Transcribe, word for word and without additions, each line below from the one containing "Lemma parse_block_header_Ok b" through the one containing "Proof. apply parse_block_header_Ok. Qed.", both ends included.

Saved data entries —
· · · ·
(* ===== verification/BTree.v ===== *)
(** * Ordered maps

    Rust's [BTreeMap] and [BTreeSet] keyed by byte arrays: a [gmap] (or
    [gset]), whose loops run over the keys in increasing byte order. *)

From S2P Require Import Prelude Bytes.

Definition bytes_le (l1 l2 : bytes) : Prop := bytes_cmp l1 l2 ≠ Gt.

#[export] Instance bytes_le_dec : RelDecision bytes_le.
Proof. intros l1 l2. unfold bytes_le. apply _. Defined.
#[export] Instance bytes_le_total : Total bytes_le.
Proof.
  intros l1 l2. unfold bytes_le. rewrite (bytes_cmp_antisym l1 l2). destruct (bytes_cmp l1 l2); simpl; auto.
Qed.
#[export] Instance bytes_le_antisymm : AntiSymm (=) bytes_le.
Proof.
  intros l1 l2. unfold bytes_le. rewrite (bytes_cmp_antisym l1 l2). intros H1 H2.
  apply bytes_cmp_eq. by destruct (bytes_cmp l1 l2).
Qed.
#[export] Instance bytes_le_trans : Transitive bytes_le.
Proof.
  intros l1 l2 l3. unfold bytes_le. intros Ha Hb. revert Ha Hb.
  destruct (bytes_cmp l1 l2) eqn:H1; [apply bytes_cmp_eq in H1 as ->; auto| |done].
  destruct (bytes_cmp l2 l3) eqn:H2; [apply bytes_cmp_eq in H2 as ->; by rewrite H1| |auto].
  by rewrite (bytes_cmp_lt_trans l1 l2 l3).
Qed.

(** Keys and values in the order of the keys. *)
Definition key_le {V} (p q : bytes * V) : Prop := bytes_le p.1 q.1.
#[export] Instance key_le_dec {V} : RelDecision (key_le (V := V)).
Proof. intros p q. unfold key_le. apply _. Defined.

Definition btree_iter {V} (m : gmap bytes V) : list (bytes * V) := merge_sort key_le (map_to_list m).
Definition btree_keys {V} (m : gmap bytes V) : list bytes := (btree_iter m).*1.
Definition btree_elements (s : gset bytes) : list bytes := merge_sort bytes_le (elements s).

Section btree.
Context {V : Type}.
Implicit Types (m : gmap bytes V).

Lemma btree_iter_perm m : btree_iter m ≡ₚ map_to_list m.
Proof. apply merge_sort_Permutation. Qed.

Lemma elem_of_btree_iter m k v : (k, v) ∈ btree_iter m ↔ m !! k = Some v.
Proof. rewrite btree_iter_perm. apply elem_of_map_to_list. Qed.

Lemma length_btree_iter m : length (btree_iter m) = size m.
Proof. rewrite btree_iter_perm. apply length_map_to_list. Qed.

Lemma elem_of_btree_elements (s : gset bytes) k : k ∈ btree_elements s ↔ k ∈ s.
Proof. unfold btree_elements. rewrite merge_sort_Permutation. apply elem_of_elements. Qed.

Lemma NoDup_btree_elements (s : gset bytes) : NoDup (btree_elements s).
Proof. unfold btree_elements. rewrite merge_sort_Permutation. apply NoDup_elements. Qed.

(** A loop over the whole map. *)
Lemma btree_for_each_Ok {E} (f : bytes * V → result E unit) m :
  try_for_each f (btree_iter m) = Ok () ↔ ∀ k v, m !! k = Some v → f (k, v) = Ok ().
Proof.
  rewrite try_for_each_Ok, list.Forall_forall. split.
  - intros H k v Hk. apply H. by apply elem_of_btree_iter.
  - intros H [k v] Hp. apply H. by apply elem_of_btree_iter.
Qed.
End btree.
· · · ·
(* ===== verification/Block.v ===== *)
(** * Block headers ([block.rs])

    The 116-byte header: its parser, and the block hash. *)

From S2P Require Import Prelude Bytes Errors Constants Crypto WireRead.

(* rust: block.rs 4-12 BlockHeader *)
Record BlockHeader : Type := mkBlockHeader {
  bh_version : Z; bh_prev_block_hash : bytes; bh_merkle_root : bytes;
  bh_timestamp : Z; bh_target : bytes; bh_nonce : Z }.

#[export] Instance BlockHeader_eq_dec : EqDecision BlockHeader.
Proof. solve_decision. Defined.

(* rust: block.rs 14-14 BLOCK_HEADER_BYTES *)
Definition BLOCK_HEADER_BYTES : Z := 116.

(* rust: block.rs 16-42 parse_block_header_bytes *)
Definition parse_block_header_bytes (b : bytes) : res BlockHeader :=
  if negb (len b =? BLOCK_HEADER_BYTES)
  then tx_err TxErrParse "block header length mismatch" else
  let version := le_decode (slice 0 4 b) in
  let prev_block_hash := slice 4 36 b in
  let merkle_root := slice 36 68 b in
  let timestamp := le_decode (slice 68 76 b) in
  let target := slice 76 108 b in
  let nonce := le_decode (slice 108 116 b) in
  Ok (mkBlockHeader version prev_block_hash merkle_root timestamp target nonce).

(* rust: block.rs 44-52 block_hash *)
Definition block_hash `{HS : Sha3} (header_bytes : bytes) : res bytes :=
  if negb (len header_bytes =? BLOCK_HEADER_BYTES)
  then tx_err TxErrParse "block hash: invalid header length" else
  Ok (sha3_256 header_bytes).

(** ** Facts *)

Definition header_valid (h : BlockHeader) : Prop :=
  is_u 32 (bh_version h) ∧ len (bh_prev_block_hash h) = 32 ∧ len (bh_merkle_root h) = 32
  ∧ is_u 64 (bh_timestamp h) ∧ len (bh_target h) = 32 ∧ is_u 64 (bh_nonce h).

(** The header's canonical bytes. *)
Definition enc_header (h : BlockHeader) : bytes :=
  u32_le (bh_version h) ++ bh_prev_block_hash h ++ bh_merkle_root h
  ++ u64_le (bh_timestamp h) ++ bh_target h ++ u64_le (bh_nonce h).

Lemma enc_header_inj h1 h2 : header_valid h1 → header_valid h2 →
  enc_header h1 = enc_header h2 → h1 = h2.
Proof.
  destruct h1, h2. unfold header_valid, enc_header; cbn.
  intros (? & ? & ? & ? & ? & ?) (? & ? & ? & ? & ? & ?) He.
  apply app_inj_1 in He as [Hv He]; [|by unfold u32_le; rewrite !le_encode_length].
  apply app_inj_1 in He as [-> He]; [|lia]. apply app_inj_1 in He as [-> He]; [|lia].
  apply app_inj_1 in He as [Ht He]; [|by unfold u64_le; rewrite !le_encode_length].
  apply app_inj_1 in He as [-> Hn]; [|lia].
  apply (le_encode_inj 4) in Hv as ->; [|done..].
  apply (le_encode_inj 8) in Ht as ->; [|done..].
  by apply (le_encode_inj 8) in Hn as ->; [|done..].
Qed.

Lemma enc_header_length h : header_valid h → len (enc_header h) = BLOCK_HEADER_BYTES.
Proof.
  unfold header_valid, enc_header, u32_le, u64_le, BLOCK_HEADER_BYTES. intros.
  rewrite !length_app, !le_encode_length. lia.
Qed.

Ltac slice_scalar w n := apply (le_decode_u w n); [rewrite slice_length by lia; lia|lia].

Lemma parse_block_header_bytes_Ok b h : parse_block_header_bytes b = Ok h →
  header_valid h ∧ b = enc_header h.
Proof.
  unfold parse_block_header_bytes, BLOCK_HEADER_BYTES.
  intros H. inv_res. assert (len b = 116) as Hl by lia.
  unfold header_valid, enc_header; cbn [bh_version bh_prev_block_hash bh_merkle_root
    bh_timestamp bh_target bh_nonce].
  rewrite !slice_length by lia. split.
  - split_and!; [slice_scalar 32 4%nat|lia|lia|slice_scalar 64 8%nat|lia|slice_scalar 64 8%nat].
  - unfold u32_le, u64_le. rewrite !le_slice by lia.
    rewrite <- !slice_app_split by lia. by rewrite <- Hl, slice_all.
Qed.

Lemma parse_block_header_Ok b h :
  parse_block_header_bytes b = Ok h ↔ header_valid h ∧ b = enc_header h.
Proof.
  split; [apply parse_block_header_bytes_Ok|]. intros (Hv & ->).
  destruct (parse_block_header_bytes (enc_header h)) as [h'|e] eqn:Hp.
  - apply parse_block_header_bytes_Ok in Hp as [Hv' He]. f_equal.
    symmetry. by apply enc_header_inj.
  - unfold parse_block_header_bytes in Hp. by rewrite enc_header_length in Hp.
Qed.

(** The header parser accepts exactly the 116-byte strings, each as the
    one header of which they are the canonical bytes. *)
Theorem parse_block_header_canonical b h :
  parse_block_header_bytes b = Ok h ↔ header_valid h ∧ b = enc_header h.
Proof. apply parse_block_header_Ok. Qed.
· · · ·
Response —
Lemma parse_block_header_Ok b h :
  parse_block_header_bytes b = Ok h ↔ header_valid h ∧ b = enc_header h.
Proof.
  split; [apply parse_block_header_bytes_Ok|]. intros (Hv & ->).
  destruct (parse_block_header_bytes (enc_header h)) as [h'|e] eqn:Hp.
  - apply parse_block_header_bytes_Ok in Hp as [Hv' He]. f_equal.
    symmetry. by apply enc_header_inj.
  - unfold parse_block_header_bytes in Hp. by rewrite enc_header_length in Hp.
Qed.

(** The header parser accepts exactly the 116-byte strings, each as the
    one header of which they are the canonical bytes. *)
Theorem parse_block_header_canonical b h :
  parse_block_header_bytes b = Ok h ↔ header_valid h ∧ b = enc_header h.
Proof. apply parse_block_header_Ok. Qed.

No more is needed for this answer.